Mas disto não cuida a nomenklatura; compreensivelmente, pois quem sofre os desmandos será sempre o povinho.
Entretanto, como ironia suprema, já temos o observatório do Prof. Boaventura a estudar as consequências da aplicação da reforma penal. Uma maravilha, pois claro, a cantar em prosa e em verso.
1 Comments:
Nem de propósito, encontro hoje no Jornal de Notícias, sob o título "Código de Processo Penal comparado a novo "imposto", uma peça que ajuda a explicar o que tentei dizer.
O comandante da PSP de Coimbra comparou, ontem, o novo Código do Processo Penal (CCP) a "um grave imposto, que as pessoas estão a pagar, como vítimas de determinado tipo de crimes". Bastos Leitão aludia ao "recrudescimento" da prática de crimes cuja moldura penal, por ser inferior a cinco anos de cadeia, não coloca os presumíveis autores em prisão preventiva.
"Se o suspeito não é sujeito a medidas de privação da liberdade nem a um processo de ressocialização, qual é a última razão que lhe assiste? É ir perpetrando este tipo de pequeno crime, para matar o vício [em estupefacientes]", declarou Bastos Leitão.
Neste contexto, o comandante contou que a PSP de Coimbra acaba de deter um jovem toxicodependente que levou, ontem mesmo, a primeiro interrogatório judicial. Apesar de a PSP ter "provas" de que ele é autor de "dois assaltos por esticão, mais um furto qualificado e três simples", o juiz colocou-o em liberdade e só o obrigou, como medidas de coacção, a prestar termo de identidade e residência e a apresentar-se, periodicamente, num posto policial, relatou Bastos Leitão.

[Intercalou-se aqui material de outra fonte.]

(* ===== verification/F64.v ===== *)
(** * Positive [f64] arithmetic

    The backoff's jitter multiplies a duration in [f64] seconds by a random
    factor.  A non-negative finite double is the rational number it denotes, and
    an operation is the exact one followed by [rnd53], rounding to 53 significant
    bits with ties to even.  The exponent is unbounded: the values involved lie
    between 2^-60 and 2^66, far inside the range of normal doubles. *)

From stdpp Require Import base numbers.
From Stdlib Require Import ZArith QArith Qround Qpower Qabs Lqa Lia.
From S2P Require Import Prelude Time.

Local Open Scope Q_scope.

(** 2^k for any integer [k]. *)
Definition pow2 (k : Z) : Q := Qpower 2 k.

(** The integer nearest to [x], the even one at equal distance. *)
Definition rne (x : Q) : Z :=
  let f := Qfloor x in
  match Qcompare (x - inject_Z f) (1 # 2) with
  | Lt => f
  | Gt => (f + 1)%Z
  | Eq => if Z.even f then f else (f + 1)%Z
  end.

(** The exponent [e] with [2^e <= x < 2^(e+1)], for [x > 0]. *)
Definition exponent (x : Q) : Z :=
  let e := (Z.log2 (Qnum x) - Z.log2 (Zpos (Qden x)))%Z in
  if Qle_bool (pow2 e) x then e else (e - 1)%Z.

(** Rounding to a double. *)
Definition rnd53 (x : Q) : Q :=
  if Qle_bool x 0 then 0
  else let ulp := pow2 (exponent x - 52) in inject_Z (rne (x / ulp)) * ulp.

Definition f64_add (x y : Q) : Q := rnd53 (x + y).
Definition f64_mul (x y : Q) : Q := rnd53 (x * y).
Definition f64_div (x y : Q) : Q := rnd53 (x / y).
Definition f64_of_Z (z : Z) : Q := rnd53 (inject_Z z).

(** [Duration::as_secs_f64]. *)
Definition as_secs_f64 (d : Duration) : Q :=
  f64_add (f64_of_Z (as_secs d))
          (f64_div (f64_of_Z (subsec_nanos d)) (f64_of_Z NANOS_PER_SEC)).

(** [Duration::from_secs_f64], which panics ([None]) on 2^64 seconds or more and
    otherwise rounds to the nearest nanosecond. *)
Definition from_secs_f64 (x : Q) : option Duration :=
  if Qle_bool (pow2 64) x then None else Some (rne (x * inject_Z NANOS_PER_SEC)).

(** ** Rounding errors *)

Lemma pow2_pos k : 0 < pow2 k.
Proof. apply Qpower_0_lt. reflexivity. Qed.

Lemma pow2_add a b : pow2 (a + b) == pow2 a * pow2 b.
Proof. apply Qpower_plus. intros H; discriminate H. Qed.

Lemma pow2_nonneg_Z k : (0 ≤ k)%Z → pow2 k == inject_Z (2 ^ k).
Proof. intros H. unfold pow2. rewrite Zpower_Qpower by done. reflexivity. Qed.

(** Half a unit: the error of rounding to an integer. *)
Lemma rne_error x : Qabs (inject_Z (rne x) - x) <= 1 # 2.
Proof.
  pose proof (Qfloor_le x) as H1. pose proof (Qlt_floor x) as H2.
  rewrite inject_Z_plus in H2. change (inject_Z 1) with 1 in H2.
  apply Qabs_Qle_condition. unfold rne.
  destruct (Qcompare _ _) eqn:E.
  - apply Qeq_alt in E. destruct (Z.even _); rewrite ?inject_Z_plus; change (inject_Z 1) with 1; lra.
  - apply Qlt_alt in E. lra.
  - apply Qgt_alt in E. rewrite inject_Z_plus. change (inject_Z 1) with 1. lra.
Qed.

Lemma exponent_spec x : 0 < x → pow2 (exponent x) <= x.
Proof.
  intros Hx. unfold exponent. set (e := (_ - _)%Z).
  destruct (Qle_bool (pow2 e) x) eqn:E; [by apply Qle_bool_iff in E|].
  destruct x as [n d]. unfold Qlt in Hx. simpl in Hx.
  assert (0 < n)%Z as Hn by lia.
  pose proof (Z.log2_spec n Hn) as [Hn1 _].
  pose proof (Z.log2_spec (Zpos d) ltac:(lia)) as [_ Hd2].
  subst e. cbn [Qnum Qden] in *.
  set (a := Z.log2 n) in *. set (b := Z.log2 (Zpos d)) in *.
  pose proof (Z.log2_nonneg n : 0 ≤ a)%Z. pose proof (Z.log2_nonneg (Zpos d) : 0 ≤ b)%Z.
  (* n >= 2^a and d <= 2^(b+1), so n/d >= 2^(a-b-1) *)
  apply Qmult_le_r with (z := pow2 (b + 1)); [apply pow2_pos|].
  rewrite <- pow2_add. replace (a - b - 1 + (b + 1))%Z with a by lia.
  assert (0 ≤ b + 1)%Z as Hb by lia.
  rewrite (pow2_nonneg_Z a H), (pow2_nonneg_Z (b + 1) Hb).
  unfold Qle, Qmult, inject_Z; simpl. rewrite Pos.mul_1_r.
  rewrite Z.add_1_r in *. nia.
Qed.

(** Relative error 2^-53 of rounding to a double. *)
Lemma rnd53_error x : 0 <= x → Qabs (rnd53 x - x) <= x * pow2 (-53).
Proof.
  intros Hx. unfold rnd53. destruct (Qle_bool x 0) eqn:E.
  { apply Qle_bool_iff in E. assert (x == 0) as -> by lra. vm_compute. discriminate. }
  assert (0 < x) as Hpos.
  { apply Qnot_le_lt. rewrite <- Qle_bool_iff. by rewrite E. }
  set (ulp := pow2 (exponent x - 52)).
  pose proof (pow2_pos (exponent x - 52)) as Hulp. fold ulp in Hulp.
  pose proof (rne_error (x / ulp)) as Hr. set (m := inject_Z (rne (x / ulp))) in *.
  assert (m * ulp - x == (m - x / ulp) * ulp) as -> by (field; lra).
  rewrite Qabs_Qmult, (Qabs_pos ulp) by lra.
  assert (Qabs (m - x / ulp) * ulp <= (1 # 2) * ulp) as H1 by (apply Qmult_le_compat_r; lra).
  assert ((1 # 2) * ulp == pow2 (exponent x) * pow2 (-53)) as H2.
  { unfold ulp. replace (exponent x - 52)%Z with (exponent x + (-52))%Z by lia.
    rewrite pow2_add. change (pow2 (-52)) with (pow2 (1 + -53)). rewrite (pow2_add 1 (-53)).
    change (pow2 1) with 2. ring. }
  assert (pow2 (exponent x) * pow2 (-53) <= x * pow2 (-53)) as H3.
  { apply Qmult_le_compat_r; [by apply exponent_spec|]. apply Qlt_le_weak, pow2_pos. }
  lra.
Qed.

Lemma inject_Z_nonneg z : (0 ≤ z)%Z → 0 <= inject_Z z.
Proof. unfold Qle. simpl. lia. Qed.

(** One unit of relative error. *)
Definition u53 : Q := 1 # 9007199254740992.

Lemma pow2_m53 : pow2 (-53) == u53.
Proof. reflexivity. Qed.

(** [x] is [v] up to [k] units of relative error. *)
Definition close (k : Q) (x v : Q) : Prop := v * (1 - k * u53) <= x /\ x <= v * (1 + k * u53).

Lemma rnd53_close x : 0 <= x → close 1 (rnd53 x) x.
Proof.
  intros Hx. pose proof (rnd53_error x Hx) as H. rewrite pow2_m53 in H.
  apply Qabs_Qle_condition in H. unfold close, u53 in *. split; lra.
Qed.

Lemma close_nonneg k x v : 0 <= v → 0 <= k <= 100 → close k x v → 0 <= x.
Proof.
  intros Hv Hk [H _]. eapply Qle_trans; [|exact H].
  apply Qmult_le_0_compat; [done|]. unfold u53. lra.
Qed.

(** Rounding a close value: the errors add up, with room for the product. *)
Lemma rnd53_close_trans x v : 0 <= v →
  (close 1 x v → close 3 (rnd53 x) v) ∧ (close 3 x v → close 5 (rnd53 x) v) ∧
  (close 5 x v → close 7 (rnd53 x) v).
Proof.
  intros Hv. split_and!; intros Hc;
    (assert (0 <= x) as Hx by (eapply close_nonneg; [exact Hv| |exact Hc]; split; discriminate));
    destruct (rnd53_close x Hx) as [L U]; destruct Hc as [L' U'];
    unfold close, u53 in *; split; lra.
Qed.

Lemma as_secs_f64_close d : (0 ≤ d)%Z → close 5 (as_secs_f64 d) (inject_Z d / inject_Z NANOS_PER_SEC).
Proof.
  intros Hd. unfold as_secs_f64, f64_add, f64_div, f64_of_Z.
  assert (rnd53 (inject_Z NANOS_PER_SEC) == inject_Z NANOS_PER_SEC) as HG by (vm_compute; reflexivity).
  set (G := rnd53 (inject_Z NANOS_PER_SEC)) in *.
  set (s := inject_Z (as_secs d)). set (n := inject_Z (subsec_nanos d)).
  assert (0 <= s) as Hs.
  { apply inject_Z_nonneg. unfold as_secs, NANOS_PER_SEC. apply Z.div_pos; lia. }
  assert (0 <= n) as Hn.
  { apply inject_Z_nonneg. unfold subsec_nanos, NANOS_PER_SEC. apply Z.mod_pos_bound. lia. }
  assert (inject_Z d == s * 1000000000 + n) as Hsplit.
  { unfold s, n. change 1000000000 with (inject_Z NANOS_PER_SEC).
    rewrite <- inject_Z_mult, <- inject_Z_plus.
    assert (d = as_secs d * NANOS_PER_SEC + subsec_nanos d)%Z as E by apply duration_split.
    rewrite E at 1. reflexivity. }
  clearbody s n. change (inject_Z NANOS_PER_SEC) with 1000000000 in *.
  pose proof (rnd53_close s Hs) as Cs. pose proof (rnd53_close n Hn) as Cn.
  assert (close 1 (rnd53 n / G) (n / 1000000000)) as Cq.
  { unfold close, u53, Qdiv in *. rewrite HG.
    change (/ 1000000000) with (1 # 1000000000). destruct Cn. split; lra. }
  assert (0 <= n / 1000000000) as Hq.
  { unfold Qdiv. change (/ 1000000000) with (1 # 1000000000). lra. }
  destruct (rnd53_close_trans (rnd53 n / G) (n / 1000000000) Hq) as (C3 & _). specialize (C3 Cq).
  set (N := rnd53 (rnd53 n / G)) in *. set (S := rnd53 s) in *. clearbody N S.
  assert (0 <= inject_Z d / 1000000000) as Hv.
  { rewrite Hsplit. unfold Qdiv. change (/ 1000000000) with (1 # 1000000000). lra. }
  apply rnd53_close_trans; [done|].
  unfold close, u53, Qdiv in *. change (/ 1000000000) with (1 # 1000000000) in *.
  rewrite Hsplit. destruct Cs, C3. split; lra.
Qed.

(** A duration times a factor, through [f64] and back. *)
Lemma scaled_secs_close d f :
  (0 ≤ d)%Z → 0 <= f →
  close 7 (f64_mul (as_secs_f64 d) f) (inject_Z d * f / inject_Z NANOS_PER_SEC).
Proof.
  intros Hd Hf. unfold f64_mul. pose proof (as_secs_f64_close d Hd) as [L U].
  assert (0 <= inject_Z d / inject_Z NANOS_PER_SEC) as Hv.
  { apply Qle_shift_div_l; [reflexivity|]. rewrite Qmult_0_l. by apply inject_Z_nonneg. }
  set (v := inject_Z d / inject_Z NANOS_PER_SEC) in *.
  assert (inject_Z d * f / inject_Z NANOS_PER_SEC == v * f) as Hvf by (unfold v; field; discriminate).
  assert (0 <= v * f) as Hvf0 by (by apply Qmult_le_0_compat).
  unfold close in *. rewrite Hvf.
  apply (rnd53_close_trans (as_secs_f64 d * f) (v * f) Hvf0). unfold close. split.
  - assert (v * f * (1 - 5 * u53) == v * (1 - 5 * u53) * f) as -> by ring.
    by apply Qmult_le_compat_r.
  - assert (v * f * (1 + 5 * u53) == v * (1 + 5 * u53) * f) as -> by ring.
    by apply Qmult_le_compat_r.
Qed.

O responsável fez questão de sublinhar que não tencionava atingir procuradores ou juízes de instrução "Eles estão limitados pelo princípio da legalidade".
Bastos Leitão marcara a conferência de imprensa de ontem para falar da diminuição de 9,5% da criminalidade, em 2007, na área do comando da PSP de Coimbra. Porém, o diálogo com os jornalistas acabou por centrar-se no "recrudescimento" da criminalidade, que não quantificou, no primeiro trimestre deste ano.
Foi justamente a partir de Janeiro, três meses após a entrada em vigor do novo CPP, que se avolumou a libertação de presos preventivos,"que estão novamente activos", apontou o comandante da PSP. Que disse, por outro lado, não ter "dúvidas nenhumas" de que a generalidade dos delinquentes já interiorizou as vantagens do novo Código "Temos relatos de alguns que indicam que sabem o que fazem...", disse.
Bastos Leitão assegurou ainda que a sistemática libertação de suspeitos da prática de pequenos crimes, como furtos em estabelecimentos, residências e viaturas, não levará a PSP a "baixar os braços". Todavia, admitiu que haja uma "reorientação" das suas práticas, virando-as mais para o aconselhamento e a prevenção de crimes. "É preciso que os cidadãos tenham outro tipo de cuidados de autoprotecção", sustentou.